(** [%x] and [%08x] *)
Definition lower_hex_char (d : Z) : ascii := if d <? 10 then chr (48 + d) else chr (87 + d).
Fixpoint hex_digits (n : nat) (z : Z) : text :=
  match n with O => [] | S n' => hex_digits n' (z / 16) ++ [lower_hex_char (z mod 16)] end.
Definition hex (z : Z) : text := hex_digits (ndigits 15 16 z) z.
Definition hex8 (z : Z) : text := hex_digits 8 z.

Definition state_text (e : PolicyEvent) : text :=
  match e with
  | VideoOutResumed => str "videoout-resumed"
  | DceStandby => str "dce-standby"
  | DceMissWake => str "dce-miss-wake"
  end.
Definition backend_text (b : RecordBackend) : text :=
  match b with
  | VideoOutProcess => str "videoout-process"
  | DceBackend BNone => str "none"
  | DceBackend BHenShared => str "hen-shared"
  | DceBackend BDceFixed => str "dce-fixed"
  | DceBackend BDceAdaptive => str "dce-adaptive"
  end.

(** [append_sampler_policy_record] and [append_first_fps_record]: what [snprintf] formats,
    and the size of its buffer. *)
Definition record_text (e : SamplerRecord) : text :=
  match e with
  | PolicyRecord pid state backend retry_after_us =>
      str "Sampler policy pid=" ++ dec pid ++ str " state=" ++ state_text state ++
      str " backend=" ++ backend_text backend ++
      str " videoout_retry_after_ms=" ++ dec (retry_after_us / 1000) ++ [nl]
  | FirstFpsRecord pid counter fps backend =>
      str "Sampler online pid=" ++ dec pid ++ str " backend=" ++ backend_text backend ++
      str " counter=0x" ++ hex counter ++ str " first_fps=" ++ dec fps ++
      str " event_log=once_per_backend_per_game_pid log_fd=closing" ++ [nl]
  end.
Definition record_buffer (e : SamplerRecord) : nat :=
  match e with PolicyRecord _ _ _ _ => 320 | FirstFpsRecord _ _ _ _ => 256 end.

(** [set_payload_identity]: codes and [errno] of the two calls. *)
Record PayloadIdentityResult := {
  process_name_rc : Z; process_name_errno : Z; thread_name_rc : Z; thread_name_errno : Z
}.

Definition ready_text (sdk pid ppid errno : Z) (first : Lookup) (identity : PayloadIdentityResult) : text :=
  str "Common FPS for PS5 v1.2.3" ++ [nl] ++
  str "sdk=0x" ++ hex8 sdk ++
  str " fps_limit=120 log_limit=65536 log_reset=activation fw1160_guard=ptrace_vm_protection_1byte" ++ [nl] ++
  str "ui_font=22 ui_bottom_margin=4 fps_display_filter=startup5s_median3_up3" ++ [nl] ++
  str "Mode=loader-tracked internal_fork=absent spawned_pid=resident shellui_observation=sysctl_tdname_1s stability_gate=10 game_gate=process_present_stable_3s renderer_injection=deferred_until_game renderer=shared_elf_stopped_chain_hook method_writes=controller_only injection=target_stack_pthread ipc=udp_loopback_1s mono_gc=pinned sampler=videoout_preferred+dce_auth_adaptive standby=60s_reprobe read=mdbg+dce_ioctl highfw_guard=firmware_routed_1byte shutdown_trace=disabled shutdown_writes=disabled signal_handlers=default stop_path=disabled" ++ [nl] ++
  str "Worker ready pid=" ++ dec pid ++ str " ppid=" ++ dec ppid ++
  str " first_shellui_pid=" ++ dec (lk_pid first) ++
  str " size_rc=" ++ dec (lk_size_query_rc first) ++ str " data_rc=" ++ dec (lk_data_query_rc first) ++
  str " errno=" ++ dec errno ++ str " bytes=" ++ dec (lk_bytes first) ++
  str " records=" ++ dec (lk_records first) ++ str " malformed=" ++ dec (lk_malformed first) ++
  str " process_name=" ++ kPayloadProcessName ++
  str " process_name_rc=" ++ dec (process_name_rc identity) ++
  str " process_name_errno=" ++ dec (process_name_errno identity) ++
  str " thread_name_rc=" ++ dec (thread_name_rc identity) ++
  str " thread_name_errno=" ++ dec (thread_name_errno identity) ++
  str " log_fd=closing periodic_log=disabled platform_log=enabled" ++ [nl].

(** What a record function appends: the output of [snprintf] into [size] bytes. *)
Definition append_record (fuel size : nat) (formatted : text) : fprog (option unit) :=
  if (0 <? length formatted)%nat
  then write_session_log fuel kControllerLogPath (take (size - 1) formatted) false false
  else Ret (Some tt).
Definition append_sampler_record (fuel : nat) (e : SamplerRecord) : fprog (option unit) :=
  append_record fuel (record_buffer e) (record_text e).
Definition write_worker_ready_record (fuel : nat) (sdk pid ppid errno : Z) (first : Lookup)
    (identity : PayloadIdentityResult) : fprog (option unit) :=
  append_record fuel 2048 (ready_text sdk pid ppid errno first identity).

Lemma ndigits_bound fuel base z : (1 <= ndigits fuel base z <= S fuel)%nat.
Proof.
  revert z. induction fuel as [|fuel IH]; intros z; cbn; [lia|]. destruct (z <? base); [lia|].
  specialize (IH (z / base)). lia.
Qed.

Lemma length_dec z : (length (dec z) <= 22)%nat.
Proof.
  unfold dec. pose proof (ndigits_bound 20 10 z). pose proof (ndigits_bound 20 10 (- z)).
  destruct (z <? 0); rewrite ?length_app, !length_digits_of; change (length (str "-")) with 1%nat; lia.
Qed.

Lemma length_hex_digits n z : length (hex_digits n z) = n.
Proof. revert z. induction n as [|n IH]; intros z; cbn; [done|]. rewrite length_app, IH. cbn. lia. Qed.
Lemma length_hex z : (length (hex z) <= 16)%nat.
Proof. unfold hex. rewrite length_hex_digits. pose proof (ndigits_bound 15 16 z). lia. Qed.

(** A formatted line: everything up to its end is printable. *)
Definition no_newline (s : text) : Prop := Forall (fun c => c <> nl) s.

Lemma no_newline_app s t : no_newline (s ++ t) <-> no_newline s /\ no_newline t.
Proof. apply Forall_app. Qed.
Lemma no_newline_str s : forallb (fun c => negb (bool_decide (c = nl))) (str s) = true -> no_newline (str s).
Proof.
  intros H. apply Forall_forall. intros c Hc%list_elem_of_In. rewrite forallb_forall in H. apply H in Hc.
  apply negb_true_iff, bool_decide_eq_false in Hc. done.
Qed.
Lemma no_newline_digits base n z : 1 < base <= 16 -> no_newline (digits_of base n z).
Proof.
  intros Hb. eapply Forall_impl; [by apply digits_of_Forall|]. intros c Hc ->. by vm_compute in Hc.
Qed.
Lemma no_newline_dec z : no_newline (dec z).
Proof.
  unfold dec. destruct (z <? 0); [apply no_newline_app; split|]; try (by apply no_newline_digits).
  by apply no_newline_str.
Qed.
Lemma no_newline_hex_digits n z : no_newline (hex_digits n z).
Proof.
  revert z. induction n as [|n IH]; intros z; cbn; [constructor|]. apply no_newline_app. split; [apply IH|].
  constructor; [|constructor]. pose proof (Z.mod_pos_bound z 16 ltac:(lia)) as Hm. unfold lower_hex_char.
  destruct (z mod 16 <? 10) eqn:E; breflect; intros Hc; apply (f_equal code) in Hc;
    rewrite code_chr in Hc by lia; change (code nl) with 10 in Hc; lia.
Qed.

Create HintDb newline.
#[local] Hint Resolve no_newline_dec no_newline_hex_digits : newline.

Ltac line :=
  unfold hex, hex8; repeat (apply no_newline_app; split); auto with newline; by apply no_newline_str.

(** No line of the controller's log is ever cut.  Whatever the numbers are, the
    formatted sampler records fit their buffers of 320 and 256 bytes and the ready record
    fits its 2048, so that exactly the formatted text is appended; and a sampler record is
    one line: it ends with its only newline. *)
Theorem records_whole fuel :
  (forall e, (exists line, record_text e = line ++ [nl] /\ no_newline line) /\
    append_sampler_record fuel e = write_session_log fuel kControllerLogPath (record_text e) false false) /\
  forall sdk pid ppid errno first identity,
    write_worker_ready_record fuel sdk pid ppid errno first identity =
    write_session_log fuel kControllerLogPath (ready_text sdk pid ppid errno first identity) false false.
Proof.
  assert (forall size s, (0 < length s < size)%nat ->
    append_record fuel size s = write_session_log fuel kControllerLogPath s false false) as Happ.
  { intros size s Hs. unfold append_record. rewrite (proj2 (Nat.ltb_lt _ _)) by lia. by rewrite take_ge by lia. }
  split.
  - intros e. split.
    + destruct e as [pid state backend retry|pid counter fps backend]; cbn [record_text].
      * eexists. rewrite !app_assoc. split; [reflexivity|]. repeat rewrite <- app_assoc.
        destruct state, backend as [|[]]; cbn [state_text backend_text]; line.
      * eexists. rewrite !app_assoc. split; [reflexivity|]. repeat rewrite <- app_assoc.
        destruct backend as [|[]]; cbn [backend_text]; line.
    + apply Happ. destruct e as [pid state backend retry|pid counter fps backend]; cbn [record_text record_buffer];
        rewrite !length_app.
      * pose proof (length_dec pid). pose proof (length_dec (retry / 1000)).
        assert (length (state_text state) <= 20)%nat by (destruct state; cbn; lia).
        assert (length (backend_text backend) <= 20)%nat by (destruct backend as [|[]]; cbn; lia).
        cbn [length str String.list_ascii_of_string]. lia.
      * pose proof (length_dec pid). pose proof (length_dec fps). pose proof (length_hex counter).
        assert (length (backend_text backend) <= 20)%nat by (destruct backend as [|[]]; cbn; lia).
        cbn [length str String.list_ascii_of_string]. lia.
  - intros. apply Happ. unfold ready_text, hex8. rewrite !length_app, length_hex_digits.
    repeat match goal with |- context [length (dec ?z)] =>
      let n := fresh "n" in pose proof (length_dec z); set (n := length (dec z)) in *; clearbody n end.
    cbn [length str String.list_ascii_of_string kPayloadProcessName]. lia.
Qed.

Example record_sample :
  record_text (FirstFpsRecord 71 0x9000abc8 60 VideoOutProcess) =
  str "Sampler online pid=71 backend=videoout-process counter=0x9000abc8 first_fps=60 event_log=once_per_backend_per_game_pid log_fd=closing" ++ [nl].
Proof. reflexivity. Qed.

(** ** The start *)

Inductive scall :=
| SSetName (name : text) | SThreadName (name : text)   (** code and [errno] *)
| SGetppid | SErrno                                    (** [errno] as the last call left it *)
| SMkdir
| SFile (c : fio) | SKernel (c : kcall) | SLauncher (c : lcall) | SService (c : vcall).

Definition sret (c : scall) : Type :=
  match c with
  | SSetName _ | SThreadName _ => Z * Z
  | SFile c => fio_ret c
  | SKernel c => kret c
  | SLauncher c => lret c
  | SService c => vret c
  | _ => Z
  end.
Abbreviation sprog := (prog sret).
Definition sc (c : scall) : sprog (sret c) := call c.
- - - - -
What to produce → Match on "sprog" and copy out every line of the entries that contains it.

Worked solution →
Abbreviation sprog := (prog sret).
Definition sc (c : scall) : sprog (sret c) := call c.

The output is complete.